Pathophysiology of Cardiac Amyloidosis

Generally, amyloidosis is characterized by the extracellular accumulation of fibrillar proteinaceous deposits, which are generated through complex kinetics triggered by pro-amyloidogenic factors (gene mutations, proteolysis, and altered environment). Several pathogenetic mechanisms responsible of disease development in CA have been identified, including increased oxidative stress, mitochondrial damage, apoptosis, impaired metabolism, and modifications of intracellular calcium balance which negatively affect both contractility and relaxation of cardiomyocytes. Moreover, additional cytotypes, such as cardiac fibroblasts, seem to be equally involved. Intramyocardial inflammation and cardiac fibrosis have recently emerged as potential contributors to damage and myocardial remodeling.
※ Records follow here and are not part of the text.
(** Parsing changes only the read buffer and the argument fields. *)
Definition conn_frame (c c' : fk_conn) : Prop :=
  c_fd c' = c_fd c /\ c_type c' = c_type c /\ c_write_added c' = c_write_added c /\
  c_wbuf c' = c_wbuf c /\ c_last_recv c' = c_last_recv c /\ c_db_idx c' = c_db_idx c /\
  buf_dims (c_rbuf c') = buf_dims (c_rbuf c) /\
  v_init_len (c_arg_vtr c') = v_init_len (c_arg_vtr c).

Record parse_frame (w w' : world) : Prop := {
  pf_conn : conn_frame (w_conn w) (w_conn w');
  pf_svr : w_svr w' = sv_set_items (w_svr w) (sv_items (w_svr w'));
  pf_items : im_wf (sv_items (w_svr w)) ->
    im_wf (sv_items (w_svr w')) /\ im_bad (sv_items (w_svr w')) = im_bad (sv_items (w_svr w))
}.

Lemma parse_frame_refl w : parse_frame w w.
Proof. split; [done|by destruct w as [[] ?]|done]. Qed.

Lemma parse_frame_trans w1 w2 w3 : parse_frame w1 w2 -> parse_frame w2 w3 -> parse_frame w1 w3.
Proof.
  intros [C1 S1 I1] [C2 S2 I2]. split.
  - unfold conn_frame in *. intuition congruence.
  - rewrite S2. by rewrite S1.
  - intros H. destruct (I1 H) as [H2 E2]. destruct (I2 H2) as [H3 E3]. split; [done|congruence].
Qed.

#[export] Hint Resolve parse_frame_refl : fk.

Lemma zlen_payload_bytes c q : conn_req c q -> fk_buf_payload_len (c_rbuf c) = zlen (pl q).
Proof. intros H. rewrite <- zlen_payload, (cr_pl _ _ H) by apply H. apply zlen_map. Qed.

Lemma low_inc_req c q k :
  conn_req c q -> 0 <= k <= zlen (pl q) ->
  buf_wf (fk_buf_low_inc (c_rbuf c) k) /\
  payload (fk_buf_low_inc (c_rbuf c) k) = Some <$> zdrop k (pl q).
Proof.
  intros H Hk. split; [apply low_inc_wf; [apply H|lia]|].
  rewrite payload_low_inc; [|apply H|by rewrite (zlen_payload_bytes c q)].
  rewrite (cr_pl _ _ H). unfold zdrop. by rewrite fmap_drop.
Qed.

(** The length line. *)
Lemma take_len_req c q :
  conn_req c q -> counted q -> req_ok q -> pl q <> [] ->
  match take_len q with
  | (0, q1) =>
      exists c', conn_req c' q1 /\ conn_frame c c' /\ c_parse_done c' = c_parse_done c /\
        (if c_cur_arglen c =? -1 then
          match arglen_line (pl q) with
          | LineErr => inl FK_SVR_ERR
          | LineAgain => inl FK_SVR_AGAIN
          | LineOk argl k => inr (low_inc k (cn_cur_arglen c argl))
          end
        else inr c) = inr c'
  | (rt, q1) => q1 = q /\
        (if c_cur_arglen c =? -1 then
          match arglen_line (pl q) with
          | LineErr => inl FK_SVR_ERR
          | LineAgain => inl FK_SVR_AGAIN
          | LineOk argl k => inr (low_inc k (cn_cur_arglen c argl))
          end
        else inr c) = inl rt
  end.
Proof.
  intros H Hc Hq Hne. unfold take_len. rewrite (cr_cur _ _ H).
  destruct (cur q =? -1) eqn:Ec; [|by exists c].
  destruct (arglen_line (pl q)) as [| |n k] eqn:El; [done|done|]. cbn [FK_SVR_OK].
  exists (low_inc k (cn_cur_arglen c n)). split_and!; [|done|done|done].
  apply arglen_line_Ok in El as [Hn Hk].
  destruct (low_inc_req c q k H ltac:(lia)) as [Hw Hp]. by destruct H; split.
Qed.

(** Storing a new argument item. *)
Lemma args_at_snoc v v' l a i :
  args_at v l -> fk_vtr_set v (zlen l) (Some (SItem i a)) = Some v' -> args_at v' (l ++ [a]).
Proof.
  intros H Hset j b Hj. destruct (fk_vtr_get_set _ _ _ _ Hset) as [Hg _].
  destruct (decide (j = zlen l)) as [->|Hne].
  - rewrite znth_app_r, Z.sub_diag in Hj by lia. injection Hj as <-. by exists i.
  - assert (0 <= j < zlen l) as Hr.
    { unfold znth, zlen in *. destruct (j <? 0) eqn:E; [done|].
      apply lookup_lt_Some in Hj. rewrite length_app in Hj. cbn in Hj. lia. }
    rewrite znth_app_l in Hj by done.
    rewrite (fk_vtr_get_set_ne _ _ _ _ _ Hset) by done. by apply H.
Qed.

Lemma new_item_frame m :
  im_wf m -> let '(i, m') := fk_item_create m in
  im_wf (fk_item_inc_ref i m') /\ im_bad (fk_item_inc_ref i m') = im_bad m.
Proof.
  intros H. pose proof (fk_item_create_spec m H) as Hs. destruct (fk_item_create m) as [i m'].
  destruct Hs as (Hw & _ & Hu & _ & _ & Hb). split; [by apply fk_item_inc_ref_wf|].
  unfold fk_item_inc_ref. assert (im_live m' i = true) as ->; [|done].
  apply bool_decide_eq_true. rewrite Hu. apply list_elem_of_here.
Qed.

(** The argument is stored and its bytes are consumed. *)
Lemma snoc_req c c' q i v : conn_req c q -> 0 <= cur q -> cur q + 2 <= zlen (pl q) ->
  fk_vtr_set (c_arg_vtr c) (zlen (args q)) (Some (SItem i (fk_str_create (pl q) (cur q)))) = Some v ->
  c_rbuf c' = fk_buf_low_inc (c_rbuf c) (cur q + 2) -> c_arg_vtr c' = v ->
  c_arg_parsed c' = c_arg_parsed c -> c_arg_cnt c' = zlen (args q) + 1 -> c_cur_arglen c' = -1 ->
  conn_req c' (Mk (zdrop (cur q + 2) (pl q)) (parsed q) (-1) (args q ++ [fk_str_create (pl q) (cur q)])).
Proof.
  intros H H0 Hl Hv Hrb Hvt Hpa Hcn Hcu. destruct (low_inc_req c q (cur q + 2) H ltac:(lia)) as [Hw Hp].
  pose proof (args_at_snoc _ _ _ _ _ (cr_args _ _ H) Hv) as Hat. destruct (fk_vtr_get_set _ _ _ _ Hv) as [_ Hvl].
  split; rewrite ?Hrb, ?Hvt, ?Hpa, ?Hcn, ?Hcu; try done.
  - apply (cr_parsed _ _ H).
  - cbn. rewrite zlen_app. done.
  - rewrite Hvl. apply (cr_vtr _ _ H).
Qed.

(** One turn of the loop. *)
Lemma turn_req f w q :
  conn_req (w_conn w) q -> req_ok q -> counted q ->
  match turn q with
  | inl (rt, q') => exists w', parse_args_loop (S f) w = Some (rt, w') /\
      conn_req (w_conn w') q' /\ parse_frame w w' /\
      c_parse_done (w_conn w') = (if rt =? FK_SVR_OK then 1 else c_parse_done (w_conn w))
  | inr q' => exists w', parse_args_loop (S f) w = parse_args_loop f w' /\
      conn_req (w_conn w') q' /\ parse_frame w w' /\
      c_parse_done (w_conn w') = c_parse_done (w_conn w)
  end.
Proof.
  intros H Hq Hc. unfold turn. cbn [parse_args_loop].
  rewrite (zlen_payload_bytes _ _ H), (proj2 (payload_bytes_Some _ _) (cr_pl _ _ H)).
  destruct (zlen (pl q) <=? 0) eqn:E0; [exists w; auto with fk|].
  pose proof (take_len_req _ _ H Hc Hq (pl_nonempty _ E0)) as Hl.
  pose proof (take_len_code q) as Hcd. pose proof (take_len_ok q) as Hok.
  destruct (take_len q) as [rt q1]. cbn in Hcd.
  destruct Hcd as [->|[->| ->]]; cbn [FK_SVR_OK FK_SVR_ERR FK_SVR_AGAIN] in *.
  2,3: destruct Hl as [-> ->]; exists w; auto with fk.
  destruct Hl as (c & H1 & Hf & Hpd & ->). destruct (Hok q1 Hq Hc eq_refl) as (Hq1 & Hc1 & Hn1 & _).
  clear Hok. rewrite (proj2 (payload_bytes_Some _ _) (cr_pl _ _ H1)).
  rewrite (zlen_payload_bytes _ _ H1), (cr_cur _ _ H1). pose proof (ro_cur q1 Hq1).
  unfold take_arg. destruct (cur q1 + 2 <=? zlen (pl q1)) eqn:E1.
  2: { exists (w_set_conn w c). cbn. split_and!; try done. split; [done|by destruct w as [[] ?]|done]. }
  destruct (_ || _) eqn:E2.
  { exists (w_set_conn w c). cbn. split_and!; try done. split; [done|by destruct w as [[] ?]|done]. }
  pose proof (new_item_frame (sv_items (w_svr w))) as Hi.
  destruct (fk_item_create (sv_items (w_svr w))) as [i m].
  rewrite (cr_cnt _ _ H1).
  pose proof (cr_vtr _ _ H1). pose proof (zlen_nonneg (args q1)). unfold counted in Hc1.
  assert (exists v, fk_vtr_set (c_arg_vtr c) (zlen (args q1))
    (Some (SItem i (fk_str_create (pl q1) (cur q1)))) = Some v) as [v Hv].
  { unfold fk_vtr_set. rewrite (proj2 (Z.leb_le _ _)), (proj2 (Z.ltb_lt _ _)) by lia. by eexists. }
  rewrite Hv. pose proof (fk_vtr_set_init _ _ _ _ Hv) as Hvi.
  set (q2 := Mk _ _ _ _). set (s' := sv_set_items _ _).
  assert (forall c', c_rbuf c' = fk_buf_low_inc (c_rbuf c) (cur q1 + 2) -> c_arg_vtr c' = v ->
    c_arg_parsed c' = c_arg_parsed c -> c_arg_cnt c' = zlen (args q1) + 1 -> c_cur_arglen c' = -1 ->
    conn_req c' q2) as Hreq by (intros c'; apply (snoc_req c c' q1 i v H1); (done || lia)).
  assert (forall c', conn_frame c c' -> parse_frame w (World s' c')) as Hpf.
  { intros c' Hc'. split; [|by destruct w as [[] ?]|exact Hi]. unfold conn_frame in *. cbn. intuition congruence. }
  cbn [FK_SVR_OK]. change (args q2) with (args q1 ++ [fk_str_create (pl q1) (cur q1)]).
  change (parsed q2) with (parsed q1). rewrite zlen_app. change (zlen [_]) with 1.
  cbn [c_arg_parsed c_arg_cnt low_inc cn_rbuf cn_cur_arglen cn_arg_cnt cn_arg_vtr].
  rewrite (cr_parsed _ _ H1). destruct (parsed q1 =? zlen (args q1) + 1) eqn:E3.
  - eexists. split; [reflexivity|].
    split_and!; [by apply Hreq|apply Hpf; split_and!; (done || exact Hvi)|done].
  - eexists. split; [reflexivity|].
    split_and!; [by apply Hreq|apply Hpf; split_and!; (done || exact Hvi)|done].
Qed.

Lemma loop_req f : forall w q,
  conn_req (w_conn w) q -> req_ok q -> counted q -> (length (pl q) < f)%nat ->
  exists w', parse_args_loop f w = Some ((loop f q).1, w') /\
    conn_req (w_conn w') (loop f q).2 /\ parse_frame w w' /\
    c_parse_done (w_conn w') =
      (if (loop f q).1 =? FK_SVR_OK then 1 else c_parse_done (w_conn w)).
Proof.
  induction f as [|f IH]; intros w q H Hq Hc Hf; [lia|].
  pose proof (turn_req f w q H Hq Hc) as Ht. rewrite loop_S.
  pose proof (turn_inr q) as Hi. destruct (turn q) as [[rt q']|q']; [done|].
  destruct Ht as (w1 & -> & H1 & Hf1 & Hp1). destruct (Hi q' Hq Hc eq_refl) as (Hq' & Hc' & Hl).
  destruct (IH w1 q') as (w' & -> & H' & Hf' & Hp'); try done; [lia|].
  exists w'. split_and!; [done|done|by eapply parse_frame_trans|by rewrite Hp', Hp1].
Qed.

Lemma parse_req_unfold w q :
  conn_req (w_conn w) q -> req_ok q ->
  exists w', fk_conn_parse_req w = Some ((parse q).1, w') /\
    conn_req (w_conn w') (parse q).2 /\ parse_frame w w' /\
    c_parse_done (w_conn w') = (if (parse q).1 =? FK_SVR_OK then 1 else c_parse_done (w_conn w)).
Proof.
  intros H Hq. unfold fk_conn_parse_req, parse.
  rewrite (cr_parsed _ _ H), (zlen_payload_bytes _ _ H),
    (proj2 (payload_bytes_Some _ _) (cr_pl _ _ H)).
  destruct (decide (counted q)) as [Hc|Hc].
  { rewrite take_cnt_skip by done. unfold counted in Hc. pose proof (zlen_nonneg (args q)).
    rewrite (proj2 (Z.eqb_neq _ _)) by lia. cbn [andb FK_SVR_OK Z.eqb negb].
    rewrite (zlen_payload_bytes _ _ H).
    replace (Z.to_nat (zlen (pl q))) with (length (pl q)) by (unfold zlen; lia).
    replace (w_set_conn w (w_conn w)) with w by by destruct w. apply loop_req; try done. lia. }
  assert (parsed q = 0) as Hp0 by (unfold counted in Hc; destruct (ro_args q Hq); [lia|tauto]).
  pose proof (take_cnt_ok q) as Hok. unfold take_cnt in *. rewrite Hp0 in *. cbn [Z.eqb andb] in *.
  destruct (0 <? zlen (pl q)) eqn:E0; cbn [FK_SVR_OK Z.eqb negb] in *.
  2: { assert (pl q = []) as En by (apply zlen_0; pose proof (zlen_nonneg (pl q)); lia).
       cbn [loop parse_args_loop]. rewrite En. cbn. exists w.
       rewrite (zlen_payload_bytes _ _ H), En. cbn. destruct w; auto with fk. }
  destruct (argcnt_line (pl q)) as [| |n k] eqn:El; cbn [FK_SVR_OK FK_SVR_ERR FK_SVR_AGAIN Z.eqb negb fst snd].
  1,2: exists w; auto with fk.
  destruct (Hok _ Hq Hc ltac:(intros En; by rewrite En in E0) eq_refl) as [Hq1 Hc1].
  set (q1 := Mk _ _ _ _) in *. set (c1 := low_inc _ _).
  apply argcnt_line_Ok in El as [Hn Hk]. destruct (low_inc_req _ _ k H ltac:(lia)) as [Hw Hp].
  assert (conn_req c1 q1) as H1.
  { pose proof (fk_vtr_stretch_len (c_arg_vtr (w_conn w)) n) as [Hs1 Hs2].
    destruct (ro_args q Hq) as [?|(_ & Ea & _)]; [by unfold counted in Hc|].
    destruct H; split; try done. cbn [args q1]. rewrite Ea. intros i a Hi.
    unfold znth in Hi. case_match; [done|]. by rewrite lookup_nil in Hi. }
  rewrite (zlen_payload_bytes c1 q1 H1).
  replace (Z.to_nat (zlen (pl q1))) with (length (pl q1)) by (unfold zlen; lia).
  destruct (loop_req (S (length (pl q1))) (w_set_conn w c1) q1) as (w' & Hw' & Hr & Hf & Hd);
    try done; [lia|]. exists w'. split_and!; try done.
  eapply parse_frame_trans; [|done]. split; [|by destruct w as [[] ?]|done].
  split_and!; (done || apply fk_vtr_stretch_init).
Qed.

(** ** Properties *)

(** A connection that waits for a request, with the unread bytes [pl]. *)
Record conn_idle (c : fk_conn) (pl : bytes) : Prop := {
  ci_wf : buf_wf (c_rbuf c);
  ci_pl : payload (c_rbuf c) = Some <$> pl;
  ci_parsed : c_arg_parsed c = 0;
  ci_cnt : c_arg_cnt c = 0;
  ci_cur : c_cur_arglen c = -1
}.

(** A connection whose request was parsed: the arguments [l], the unread bytes [pl]. *)
Record conn_ready (c : fk_conn) (l : list bytes) (pl : bytes) : Prop := {
  cy_wf : buf_wf (c_rbuf c);
  cy_pl : payload (c_rbuf c) = Some <$> pl;
  cy_args : args_at (c_arg_vtr c) l;
  cy_cnt : c_arg_cnt c = zlen l;
  cy_done : c_parse_done c = 1
}.

Lemma conn_idle_req c pl : conn_idle c pl -> conn_req c (init pl).
Proof.
  intros [????]. split; try done; cbn.
  - intros i a H. unfold znth in H. case_match; [done|]. by rewrite lookup_nil in H.
  - unfold fk_vtr_len. apply zlen_nonneg.
Qed.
These 2 conditions share common biological pathways, and future studies should investigate the potential beneficial role of antiinflammatory or antifibrotic therapies. CA manifests with a restrictive cardiomyopathy that progressively leads to biventricular thickening, enhanced chamber pressure, diastolic (and systolic) dysfunction, arrhythmias, and valvular disease. As demonstrated by several clinical studies, the enlargement of knowledge about pathophysiology of amyloidosis has led to the development and approval of various therapeutic strategies capable of improving prognosis and quality of life. However, current therapies do not induce amyloid removal or regression, but their action is limited to slow down the disease development. Therefore, the generation of pharmacologic agents capable of selectively targeting the pathogenetic mechanisms of damage (eg, cytotoxic damage) may represent a cutting-edge direction.